We have here a type-level list of HTTP responses, with details about the status code and the headers.
These details do not leak into the handler, because we define the values that the handler will return:

data CreateSessionResult
  = AuthenticationFailure (Html ())
  | AuthenticationSuccess (Text, SetCookie)
  deriving stock (Generic)
  deriving
    (AsUnion CreateSessionResponses)
    via GenericAsUnion CreateSessionResponses CreateSessionResult

This is a simple sum type, which we bind to the route responses to ensure consistency. Each member of this union holds a return type that will get serialised on the network: No need for status codes.

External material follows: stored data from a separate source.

(* ===== verification/AgentReportBudget.v ===== *)
(** * AgentReportBudget: the AbuseIPDB report budget
    (crates/agent/src/abuseipdb_report_budget.rs)

    Reports are planned against a per-address dedup entry and a daily counter
    of the key-value store, then dispatched; a successful report commits both.
    The safelist lookup and the HTTP call are arguments: [report_fn i] answers
    the [i]-th call of a flush.  As in [AgentBreaker], the store is only known
    through the interface of [StoreKv]. *)

From Stdlib Require Import ZArith Lia String.
From stdpp Require Import prelude strings gmap list.
From S2P Require Import Prelude Text StoreKv.

Local Open Scope string_scope.
Local Open Scope list_scope.
Local Open Scope Z_scope.

Definition REPORTED_NS : string := "abuseipdb_reported".
Definition LIMITS_NS : string := "abuseipdb_report_limits".

Inductive RejectReason := AlreadyReportedToday | DailyCapReached.

Definition as_metric_label (r : RejectReason) : string :=
  match r with AlreadyReportedToday => "already_reported" | DailyCapReached => "daily_cap" end.

Record ReportBudgetCommit := {
  rc_ip : string;
  rc_today : string;
  rc_new_count : Z;
}.

Inductive ReportBudgetDecision :=
| BudgetAllow (c : ReportBudgetCommit)
| BudgetReject (r : RejectReason).

Record FlushCounts := {
  fc_sent : Z;
  fc_dropped_cloud : Z;
  fc_dropped_dedup : Z;
  fc_dropped_cap : Z;
  fc_dropped_failed : Z;
}.

Definition FlushCounts_default : FlushCounts := {|
  fc_sent := 0; fc_dropped_cloud := 0; fc_dropped_dedup := 0; fc_dropped_cap := 0; fc_dropped_failed := 0 |}.

Inductive FlushOutcome :=
| Send (ip categories comment : string) (commit : option ReportBudgetCommit)
| SkipCloud (ip provider : string)
| Skip (ip : string) (reason : RejectReason).

(** A queue entry: address, comment, categories, instant. *)
Definition QueueEntry : Type := string * string * string * Z.

Definition daily_key (today : string) : string := "abuseipdb_report_daily_" +:+ today.

Section budget.
Context {S : Type} `{KvStore S} `{Chrono}.

Definition daily_count (s : S) (today : string) : Z :=
  default 0 (read_opt (kv_get_str s LIMITS_NS (daily_key today)) ≫= parse_uint 32).

(** [now] is the clock of the commit. *)
Definition apply_commit (c : ReportBudgetCommit) (s : S) (now : Z) : S :=
  let clk := to_rfc3339 now in
  let s := (kvi_set s clk LIMITS_NS (daily_key (rc_today c)) (show (rc_new_count c)) None).1 in
  let expiry := to_rfc3339 (now + seconds 86400) in
  (kvi_set s clk REPORTED_NS (rc_ip c) "1" (Some expiry)).1.

Definition check_report_budget (s : S) (ip today : string) (daily_cap : Z) : ReportBudgetDecision :=
  match read_opt (kvi_get s REPORTED_NS ip) with
  | Some _ => BudgetReject AlreadyReportedToday
  | None =>
      let count := daily_count s today in
      if daily_cap <=? count then BudgetReject DailyCapReached
      else BudgetAllow {| rc_ip := ip; rc_today := today; rc_new_count := wrapping_add 32 count 1 |}
  end.

(** [planned] is [planned_sends_this_batch]. *)
Fixpoint plan_from (planned : Z) (ready : list QueueEntry) (store : option S)
    (identify_provider : string -> option string) (today : string) (daily_cap : Z) : list FlushOutcome :=
  match ready with
  | [] => []
  | (ip, comment, categories, _) :: rest =>
      match identify_provider ip with
      | Some provider =>
          SkipCloud ip provider :: plan_from planned rest store identify_provider today daily_cap
      | None =>
          match store with
          | Some sq =>
              match check_report_budget sq ip today (saturating_sub daily_cap planned) with
              | BudgetAllow c =>
                  Send ip categories comment (Some c) ::
                  plan_from (saturating_add 32 planned 1) rest store identify_provider today daily_cap
              | BudgetReject reason =>
                  Skip ip reason :: plan_from planned rest store identify_provider today daily_cap
              end
          | None =>
              Send ip categories comment None ::
              plan_from (saturating_add 32 planned 1) rest store identify_provider today daily_cap
          end
      end
  end.

Definition plan_queue_flush (ready : list QueueEntry) (store : option S)
    (identify_provider : string -> option string) (today : string) (daily_cap : Z) : list FlushOutcome :=
  plan_from 0 ready store identify_provider today daily_cap.

Definition bump_counts (c : FlushCounts) (o : FlushOutcome) (ok : bool) : FlushCounts :=
  {| fc_sent := fc_sent c + match o with Send _ _ _ _ => if ok then 1 else 0 | _ => 0 end;
     fc_dropped_cloud := fc_dropped_cloud c + match o with SkipCloud _ _ => 1 | _ => 0 end;
     fc_dropped_dedup := fc_dropped_dedup c + match o with Skip _ AlreadyReportedToday => 1 | _ => 0 end;
     fc_dropped_cap := fc_dropped_cap c + match o with Skip _ DailyCapReached => 1 | _ => 0 end;
     fc_dropped_failed := fc_dropped_failed c + match o with Send _ _ _ _ => if ok then 0 else 1 | _ => 0 end |}.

Finally, we declare the endpoint as such:

type CreateSession =
  "new"
    :> ReqBody '[FormUrlEncoded] LoginForm
    :> MultiVerb
         'POST
         '[HTML]
         CreateSessionResponses
         CreateSessionResult

And the handler will look as such:

createSessionHandler
  :: LoginForm
  -> m CreateSessionResult
createSessionHandler LoginForm{email, password} = do
  mUser <- Query.getUserByEmail email
  case mUser of
    Nothing -> do
      body <- render Sessions.newSession
      pure $ AuthenticationFailure body
    Just user ->
      if Sel.verifyText user.password password
        then do
          sessionId <- persistSession session.sessionId user.userId
          let sessionCookie = craftSessionCookie sessionId True
          pure $ AuthenticationSuccess ("/", sessionCookie)
        else do
          body <- render templateEnv Sessions.newSession
          pure $ AuthenticationFailure body

We are now using good old pure without having to use type applications, which makes the code much more readable and lets us focus on the important things

This is a good step forward for more expressive and ergonomic endpoint types within Servant, which has always been at the forefront of innovation when
it comes to using type-level programming to bring safety and generated documentation to web development.

Servant.API.Range - Bounded Type-Level Values

Another powerful feature in Servant 0.20.3.0 is the extended use of the Range type, which can enforce compile-time bounds on numeric values.

Strongly-Typed Bounded Values

Flavio Corpa worked on the Range type, that allows you to define values that must fall within specific bounds at the type level:

type MaxAttempts = Range 1 5

This declares a type that can only contain integers between 1 and 5 (inclusive). If you try to construct a value outside these bounds, you'll get a compile-time error.

Usage in API Definitions

This is particularly useful for API parameters that have logical constraints:

type API =
  "limited-query"
    :> QueryParam "attempts" MaxAttempts
    :> Get '[JSON] Response

By using Range, we ensure that handlers only ever receive valid values, eliminating an entire class of runtime checks and potential errors.

Implementation Example

Here's how you might use this in a handler:

handler :: Maybe MaxAttempts -> Handler Response
handler Nothing = -- Default case, perhaps using 3 attempts
  performOperation (fromJust $ mkRange @1 @5 3)
handler (Just attempts) = -- We know attempts is between 1-5
  performOperation attempts

performOperation :: MaxAttempts -> Handler Response
performOperation attempts = do
  -- We can safely use the value knowing it's within bounds
  let attemptCount = unRange attempts
  -- ... rest of implementation

The mkRange smart constructor returns a Maybe that's only Nothing if the value is out of bounds.

Benefits of Type-Level Constraints

Using Range for bounded values provides several advantages:

  1. Compile-time safety: Invalid values are caught early in the development cycle
  2. Self-documenting code: The constraints are visible in the type signature
  3. Elimination of validation boilerplate: No need for runtime checks in handler code
  4. Clear API contracts: Users of your API know exactly what values are acceptable

Combined with the other features like MultiVerb, Servant continues to leverage Haskell's type system to provide safe, expressive, and robust APIs.